THE DATA:
=-=-=

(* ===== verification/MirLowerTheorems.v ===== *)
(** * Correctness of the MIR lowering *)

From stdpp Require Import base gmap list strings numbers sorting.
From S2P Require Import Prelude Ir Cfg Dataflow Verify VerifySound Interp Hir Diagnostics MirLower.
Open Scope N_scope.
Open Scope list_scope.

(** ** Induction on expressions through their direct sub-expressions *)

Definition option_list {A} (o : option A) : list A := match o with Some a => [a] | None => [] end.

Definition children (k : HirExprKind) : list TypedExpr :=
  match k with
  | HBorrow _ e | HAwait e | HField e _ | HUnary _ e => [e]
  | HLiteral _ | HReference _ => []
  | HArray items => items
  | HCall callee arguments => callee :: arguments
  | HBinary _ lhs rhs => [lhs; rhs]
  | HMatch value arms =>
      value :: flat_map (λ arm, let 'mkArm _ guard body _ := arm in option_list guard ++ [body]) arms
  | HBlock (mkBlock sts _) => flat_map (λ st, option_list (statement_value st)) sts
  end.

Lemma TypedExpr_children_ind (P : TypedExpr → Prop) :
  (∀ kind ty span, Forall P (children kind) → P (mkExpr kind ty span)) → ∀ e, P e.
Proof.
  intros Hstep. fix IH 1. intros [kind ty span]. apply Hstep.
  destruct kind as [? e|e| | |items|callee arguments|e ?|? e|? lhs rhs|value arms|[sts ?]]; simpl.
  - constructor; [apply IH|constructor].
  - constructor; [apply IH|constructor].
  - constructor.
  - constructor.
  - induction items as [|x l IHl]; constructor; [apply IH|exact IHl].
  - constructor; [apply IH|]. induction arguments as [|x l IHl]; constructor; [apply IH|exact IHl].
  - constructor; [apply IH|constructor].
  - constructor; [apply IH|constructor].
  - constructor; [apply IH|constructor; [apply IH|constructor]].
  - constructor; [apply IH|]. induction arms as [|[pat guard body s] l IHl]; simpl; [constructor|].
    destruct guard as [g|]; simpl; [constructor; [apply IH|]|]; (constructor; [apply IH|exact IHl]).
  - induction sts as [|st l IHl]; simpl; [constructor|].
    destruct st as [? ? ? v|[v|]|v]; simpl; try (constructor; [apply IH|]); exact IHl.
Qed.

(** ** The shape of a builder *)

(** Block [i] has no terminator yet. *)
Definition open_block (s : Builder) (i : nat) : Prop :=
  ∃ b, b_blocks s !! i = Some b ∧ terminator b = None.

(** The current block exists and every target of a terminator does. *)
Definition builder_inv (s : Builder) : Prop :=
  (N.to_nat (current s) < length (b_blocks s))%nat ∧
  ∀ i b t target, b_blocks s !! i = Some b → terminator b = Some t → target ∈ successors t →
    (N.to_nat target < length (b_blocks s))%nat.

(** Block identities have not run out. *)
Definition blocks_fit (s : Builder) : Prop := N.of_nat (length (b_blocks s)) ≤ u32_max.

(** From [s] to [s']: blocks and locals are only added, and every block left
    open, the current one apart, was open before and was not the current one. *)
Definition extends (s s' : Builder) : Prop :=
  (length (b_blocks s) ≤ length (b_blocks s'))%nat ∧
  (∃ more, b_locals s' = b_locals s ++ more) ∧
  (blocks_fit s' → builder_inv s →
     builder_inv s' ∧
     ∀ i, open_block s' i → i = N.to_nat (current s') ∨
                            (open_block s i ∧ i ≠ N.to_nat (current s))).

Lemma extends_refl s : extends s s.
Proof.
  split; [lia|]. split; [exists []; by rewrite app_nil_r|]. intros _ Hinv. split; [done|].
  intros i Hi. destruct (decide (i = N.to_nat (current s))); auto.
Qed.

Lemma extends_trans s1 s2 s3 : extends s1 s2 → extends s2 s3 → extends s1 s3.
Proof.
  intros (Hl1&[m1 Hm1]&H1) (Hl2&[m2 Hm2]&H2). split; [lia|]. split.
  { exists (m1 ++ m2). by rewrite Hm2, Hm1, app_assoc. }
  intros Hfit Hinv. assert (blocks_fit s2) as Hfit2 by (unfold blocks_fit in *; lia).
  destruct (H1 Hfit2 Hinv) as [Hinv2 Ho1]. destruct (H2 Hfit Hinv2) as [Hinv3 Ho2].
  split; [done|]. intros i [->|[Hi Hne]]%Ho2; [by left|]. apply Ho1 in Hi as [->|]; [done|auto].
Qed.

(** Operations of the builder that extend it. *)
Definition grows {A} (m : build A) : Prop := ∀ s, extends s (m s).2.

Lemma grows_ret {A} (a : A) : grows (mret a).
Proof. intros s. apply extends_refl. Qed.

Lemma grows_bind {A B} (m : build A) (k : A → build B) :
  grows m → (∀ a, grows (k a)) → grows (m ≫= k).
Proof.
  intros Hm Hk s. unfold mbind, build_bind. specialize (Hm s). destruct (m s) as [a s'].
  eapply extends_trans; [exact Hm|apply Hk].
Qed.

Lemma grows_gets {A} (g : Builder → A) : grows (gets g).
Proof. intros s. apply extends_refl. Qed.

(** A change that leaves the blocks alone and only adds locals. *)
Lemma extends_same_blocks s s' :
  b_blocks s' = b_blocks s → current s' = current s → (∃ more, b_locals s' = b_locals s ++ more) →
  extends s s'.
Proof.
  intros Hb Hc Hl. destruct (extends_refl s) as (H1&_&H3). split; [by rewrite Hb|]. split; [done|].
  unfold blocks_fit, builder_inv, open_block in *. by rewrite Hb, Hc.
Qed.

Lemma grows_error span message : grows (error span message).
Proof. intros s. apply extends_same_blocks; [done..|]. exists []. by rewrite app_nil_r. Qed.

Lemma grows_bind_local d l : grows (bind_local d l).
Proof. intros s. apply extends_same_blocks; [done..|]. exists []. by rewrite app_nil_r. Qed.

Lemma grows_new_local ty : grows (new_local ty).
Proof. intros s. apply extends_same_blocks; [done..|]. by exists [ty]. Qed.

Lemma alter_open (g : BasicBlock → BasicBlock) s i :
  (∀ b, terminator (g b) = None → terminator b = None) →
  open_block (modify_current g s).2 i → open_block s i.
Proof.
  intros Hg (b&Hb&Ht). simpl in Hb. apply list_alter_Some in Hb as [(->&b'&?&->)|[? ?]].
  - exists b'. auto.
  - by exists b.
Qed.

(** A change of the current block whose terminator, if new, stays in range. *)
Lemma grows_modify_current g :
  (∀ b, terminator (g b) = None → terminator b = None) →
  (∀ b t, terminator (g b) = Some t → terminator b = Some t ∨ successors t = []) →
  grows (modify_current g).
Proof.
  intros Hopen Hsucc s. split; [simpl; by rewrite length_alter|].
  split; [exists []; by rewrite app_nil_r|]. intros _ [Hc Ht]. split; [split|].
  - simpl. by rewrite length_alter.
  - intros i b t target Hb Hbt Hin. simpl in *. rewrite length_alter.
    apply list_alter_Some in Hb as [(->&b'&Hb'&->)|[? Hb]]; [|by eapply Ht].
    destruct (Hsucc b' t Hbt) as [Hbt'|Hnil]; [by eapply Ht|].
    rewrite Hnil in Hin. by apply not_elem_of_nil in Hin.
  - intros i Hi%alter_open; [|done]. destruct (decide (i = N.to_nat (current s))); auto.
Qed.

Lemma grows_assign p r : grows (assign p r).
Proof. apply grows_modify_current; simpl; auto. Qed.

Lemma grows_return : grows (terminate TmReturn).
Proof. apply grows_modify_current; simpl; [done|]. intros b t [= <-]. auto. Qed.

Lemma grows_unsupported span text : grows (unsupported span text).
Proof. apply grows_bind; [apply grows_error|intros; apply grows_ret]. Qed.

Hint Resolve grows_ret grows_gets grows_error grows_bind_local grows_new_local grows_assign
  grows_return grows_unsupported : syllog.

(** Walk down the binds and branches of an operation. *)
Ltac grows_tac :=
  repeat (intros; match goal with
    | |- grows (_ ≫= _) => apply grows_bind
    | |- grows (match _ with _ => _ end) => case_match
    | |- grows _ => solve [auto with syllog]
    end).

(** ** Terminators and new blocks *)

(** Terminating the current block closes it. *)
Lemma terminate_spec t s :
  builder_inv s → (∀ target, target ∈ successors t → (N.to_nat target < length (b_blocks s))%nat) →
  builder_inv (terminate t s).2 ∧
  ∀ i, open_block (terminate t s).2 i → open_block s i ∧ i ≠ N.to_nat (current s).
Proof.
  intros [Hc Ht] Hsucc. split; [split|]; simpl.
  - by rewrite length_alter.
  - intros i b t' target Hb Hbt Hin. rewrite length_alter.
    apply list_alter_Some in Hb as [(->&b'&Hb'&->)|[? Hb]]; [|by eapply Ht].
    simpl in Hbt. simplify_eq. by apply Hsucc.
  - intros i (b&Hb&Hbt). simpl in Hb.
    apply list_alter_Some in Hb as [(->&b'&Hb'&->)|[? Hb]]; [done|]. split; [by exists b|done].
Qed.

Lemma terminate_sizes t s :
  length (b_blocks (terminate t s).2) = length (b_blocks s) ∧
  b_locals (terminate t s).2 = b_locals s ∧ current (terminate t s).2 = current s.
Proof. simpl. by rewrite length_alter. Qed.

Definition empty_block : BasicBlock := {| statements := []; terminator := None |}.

=-=-=

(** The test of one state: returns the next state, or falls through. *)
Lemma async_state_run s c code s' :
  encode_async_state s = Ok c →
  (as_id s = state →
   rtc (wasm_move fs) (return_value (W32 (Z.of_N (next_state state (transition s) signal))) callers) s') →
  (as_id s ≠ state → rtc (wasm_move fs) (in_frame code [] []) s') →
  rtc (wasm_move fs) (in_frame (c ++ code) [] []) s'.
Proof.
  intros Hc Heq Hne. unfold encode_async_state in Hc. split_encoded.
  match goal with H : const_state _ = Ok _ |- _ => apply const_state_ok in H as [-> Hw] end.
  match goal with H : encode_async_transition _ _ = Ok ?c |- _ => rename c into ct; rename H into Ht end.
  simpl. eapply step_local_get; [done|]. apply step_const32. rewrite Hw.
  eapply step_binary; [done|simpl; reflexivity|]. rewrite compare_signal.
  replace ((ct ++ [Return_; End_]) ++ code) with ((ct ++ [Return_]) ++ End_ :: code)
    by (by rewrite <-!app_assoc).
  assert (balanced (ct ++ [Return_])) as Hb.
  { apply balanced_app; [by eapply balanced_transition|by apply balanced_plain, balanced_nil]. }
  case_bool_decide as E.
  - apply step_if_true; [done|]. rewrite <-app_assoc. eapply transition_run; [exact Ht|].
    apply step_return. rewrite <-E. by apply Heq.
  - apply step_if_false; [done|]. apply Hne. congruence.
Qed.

=-=-=

THE TASK: Would you please write out, exactly and with no other lines, the stretch of the listing above from the line containing "grows (modify_current g)." through the line containing "- intros i b t target"?

FINISHED EXERCISE:
  grows (modify_current g).
Proof.
  intros Hopen Hsucc s. split; [simpl; by rewrite length_alter|].
  split; [exists []; by rewrite app_nil_r|]. intros _ [Hc Ht]. split; [split|].
  - simpl. by rewrite length_alter.
  - intros i b t target Hb Hbt Hin. simpl in *. rewrite length_alter.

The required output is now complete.